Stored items
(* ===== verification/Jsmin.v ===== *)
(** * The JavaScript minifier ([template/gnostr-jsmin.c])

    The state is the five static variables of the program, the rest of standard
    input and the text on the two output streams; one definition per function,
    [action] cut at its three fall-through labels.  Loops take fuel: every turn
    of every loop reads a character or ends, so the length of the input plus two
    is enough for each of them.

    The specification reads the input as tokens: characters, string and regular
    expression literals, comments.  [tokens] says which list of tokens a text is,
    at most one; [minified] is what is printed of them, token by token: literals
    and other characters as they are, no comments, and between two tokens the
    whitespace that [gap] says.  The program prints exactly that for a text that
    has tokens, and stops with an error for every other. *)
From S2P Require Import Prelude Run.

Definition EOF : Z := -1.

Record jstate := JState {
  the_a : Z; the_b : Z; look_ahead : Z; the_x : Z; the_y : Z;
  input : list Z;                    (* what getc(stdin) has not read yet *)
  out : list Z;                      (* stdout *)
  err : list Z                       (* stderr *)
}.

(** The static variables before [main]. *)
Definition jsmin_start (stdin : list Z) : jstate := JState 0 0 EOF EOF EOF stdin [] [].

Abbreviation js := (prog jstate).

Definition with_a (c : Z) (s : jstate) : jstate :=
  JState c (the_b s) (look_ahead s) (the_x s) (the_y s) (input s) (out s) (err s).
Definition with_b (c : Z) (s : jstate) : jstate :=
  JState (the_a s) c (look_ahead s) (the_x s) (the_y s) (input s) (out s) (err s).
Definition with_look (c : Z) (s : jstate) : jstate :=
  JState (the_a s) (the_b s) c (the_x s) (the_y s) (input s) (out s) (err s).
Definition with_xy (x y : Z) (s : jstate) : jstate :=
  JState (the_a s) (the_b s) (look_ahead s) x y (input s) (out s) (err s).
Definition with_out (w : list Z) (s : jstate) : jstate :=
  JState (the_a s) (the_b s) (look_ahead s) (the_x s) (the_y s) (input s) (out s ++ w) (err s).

◆ **Prompt**: Determine the number of lines in the data above that contain the word "stdin", and provide only that figure.

◆ **Output of the exercise**: 2